Insofar as Plaintiff alleges that Defendants ignored his complaints of urine discoloration and spots on the back of Plaintiff's right hand, Second Amended Complaint ¶ 5A(3), even assuming, arguendo, such allegation is true, Plaintiff fails to explain how the failure to provide treatment for such symptoms establishes deliberate indifference to a serious medical need that could result in death, degeneration, or extreme pain. Nor does Plaintiff challenge Dr. Silverberg's assertion, Dr. Silverberg Declaration ¶ 25, that any urination problems experienced by Plaintiff were related to his BPH, and not to his Hepatitis. The record establishes that Plaintiff was consistently prescribed Proscar and Flomax for his BPH, which was also routinely monitored through laboratory throughout Plaintiff's incarceration at Southport and Great Meadow, and nothing in the record indicates, nor does Plaintiff contend, that such treatment was ineffective.
It is significant that nowhere in Plaintiff's papers, including the pleadings and Plaintiff's papers both in support of Plaintiff's motion and in opposition to Defendants' motion does Plaintiff describe what type of treatment Defendants failed to provide for his Hepatitis B and C or BPH. Although Plaintiff does assert that Defendants have failed to ever order a liver biopsy be performed on Plaintiff, Plaintiff's Motion at 2, Plaintiff does not contend that the liver biopsy, finally performed on January 26, 2007, was a "treatment" for his Hepatitis, or that upon receiving the results of the biopsy, the treatment plan for Plaintiff's Hepatitis and BPH conditions was amended.
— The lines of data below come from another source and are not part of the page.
(** X16: no action drives a cluster past the fullness threshold: after
    [take_action], the capacities are what they were, and every cluster
    either has the allocation it had before or is allocated to at most 95%
    of its CPU and memory capacity. *)
Theorem take_action_never_overfills (a : nat) (s s1 : Env) (c : nat) :
  ledger_shape s -> (c < num_clusters s)%nat ->
  take_action a s = Some s1 ->
  cpu_capacity s1 = cpu_capacity s
  /\ memory_capacity s1 = memory_capacity s
  /\ (allocation_kept s s1 c \/ within_threshold s1 c).
Proof.
  intros (L1 & L2 & L3 & L4 & L5 & L6 & L7) Hc E.
  pose (Q := fun e : Env =>
               cpu_capacity e = cpu_capacity s /\ memory_capacity e = memory_capacity s
               /\ (allocation_kept s e c \/ within_threshold e c)).
  assert (G : match take_action a s with Some e => Q e | None => True end);
    [|rewrite E in G; exact G].
  clear E. enter_take_action s s0.
  assert (L0 : same_ledger s0 s) by (entry_fact s0; repeat split).
  destruct L0 as (N & AC & AM & CC & MC & D).
  clearbody s0.
  assert (KEPT : forall e, same_ledger e s0 ->
            match Some e with Some x => Q x | None => True end).
  { intros e (N' & AC' & AM' & CC' & MC' & D'). unfold Q.
    split; [congruence|]. split; [congruence|]. left. unfold allocation_kept.
    split; congruence. }
  assert (SPLIT : forall count div e,
            (forall x, same_ledger (count x) x) ->
            same_ledger e s0 -> List.length div = num_clusters s0 ->
            check_if_clusters_are_full_after_split_deployment e div = false ->
            match Some (place_split count div e) with Some x => Q x | None => True end).
  { intros count div e CL (N' & AC' & AM' & CC' & MC' & D') Ld CK. unfold Q.
    destruct (place_split_ledger count div e CL) as (_ & _ & C1 & C2). cbv zeta in C1, C2.
    split; [congruence|]. split; [congruence|]. right.
    apply place_split_within_threshold; try assumption; congruence. }
  destruct (a <? num_clusters s0)%nat eqn:Ea.
  { destruct (check_if_cluster_is_full_after_full_deployment s0 a) eqn:Ck.
    - apply KEPT. repeat split.
    - destruct (place_all_ledger a s0) as (A & B & C1 & C2). cbv zeta in A, B.
      unfold Q.
      split; [rewrite C1; exact CC|]. split; [rewrite C2; exact MC|].
      apply check_full_iff in Ck. destruct Ck as [K1 K2].
      apply Nat.ltb_lt in Ea.
      destruct (Nat.eq_dec a c) as [Eq|Ne].
      + right. subst a. unfold within_threshold. rewrite A, B, C1, C2.
        rewrite !get_upd_same by (rewrite ?AC, ?AM, ?L3, ?L4; exact Hc).
        rewrite (Qmult_comm (cpu_request _)), (Qmult_comm (memory_request _)).
        split; assumption.
      + left. unfold allocation_kept. rewrite A, B, <- AC, <- AM.
        rewrite !get_upd_other by exact Ne. split; reflexivity. }
  destruct (a =? num_clusters s0 + FFD)%nat.
  { destruct (num_replicas (deployment_request s0) =? 1)%Z.
    - apply KEPT. repeat split.
    - destruct (first_fit_decreasing_heuristic _ _ _ _ _ _ _) as [res|] eqn:Er;
        [|exact I].
      cbn [bind]. apply first_fit_decreasing_length in Er.
      destruct (check_if_clusters_are_full_after_split_deployment _ _) eqn:Ck.
      + apply KEPT. repeat split.
      + apply SPLIT; try assumption; repeat split. }
  destruct (a =? num_clusters s0 + FFI)%nat.
  { destruct (num_replicas (deployment_request s0) =? 1)%Z.
    - apply KEPT. repeat split.
    - destruct (first_fit_decreasing_heuristic _ _ _ _ _ _ _) as [res|] eqn:Er;
        [|exact I].
      cbn [bind]. apply first_fit_decreasing_length in Er.
      destruct (check_if_clusters_are_full_after_split_deployment _ _) eqn:Ck.
      + apply KEPT. repeat split.
      + apply SPLIT; try assumption; repeat split. }
  destruct (a =? num_clusters s0 + BF1B1)%nat.
  { destruct (num_replicas (deployment_request s0) =? 1)%Z.
    - apply KEPT. repeat split.
    - pose proof (best_fit_length (num_replicas (deployment_request s0))
                    (cpu_request (deployment_request s0))
                    (memory_request (deployment_request s0)) (num_clusters s0)
                    (free_cpu s0) (free_memory s0)) as Lb.
      destruct (best_fit_heuristic_one_by_one _ _ _ _ _ _) as [[div fc] fm].
      cbn [fst] in Lb.
      destruct (check_if_clusters_are_full_after_split_deployment _ _) eqn:Ck.
      + apply KEPT. repeat split.
      + apply SPLIT; try assumption; repeat split. }
  destruct (a =? num_clusters s0 + NUM_SPREADING_ACTIONS)%nat.
  { apply KEPT. repeat split. }
  apply KEPT. repeat split.
Qed.
(** ** Actions and the timeline *)

Lemma heappush_In (item y : Q * DeploymentRequest) (h : list (Q * DeploymentRequest)) :
  In y (heappush item h) <-> y = item \/ In y h.
Proof.
  induction h as [|x t IH]; simpl.
  - split; intros [H|H]; auto; contradiction.
  - destruct (Qlt_bool (fst item) (fst x)); simpl; [intuition auto|].
    rewrite IH. intuition auto.
Qed.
Plaintiff thus presents only conclusory assertions regarding the alleged inadequacy of the treatment received for his Hepatitis B and C and BPH conditions, has failed to explain why the medical treatment received was insufficient, and thus has failed to present any admissible evidence creating a genuine issue of fact concerning the subjective component of the Eighth Amendment deliberate indifference standard. Summary judgment is thus GRANTED in favor of Defendants and DENIED as to Plaintiff.
Because Plaintiff is unable to avoid summary judgment on his conclusory assertion that summary judgment is GRANTED in favor of Defendants and DENIED as to Plaintiff as to all remaining claims. Accordingly, the court need not address Defendants' alternative arguments in support of summary judgment, including that Defendant McGinnis was not personally involved in Plaintiff's medical care or the alleged denial of adequate medical care, Defendants' Memorandum at 3-6, and that Defendants are qualifiedly immune from liability on Plaintiff's claims, Defendants' Memorandum at 16-19.
Based on the foregoing, Plaintiff's motion (Doc. No. 44) is DENIED; Defendants' motion (Doc. No. 47) is GRANTED. The Clerk of the Court is directed to close the file.
Buffalo, New York
Any appeal of this Decision and Order must be taken to by filing a notice of appeal within 30 days of the filing of this Decision and Order pursuant to Fed. R. App. P. 4(a)(1) & (c).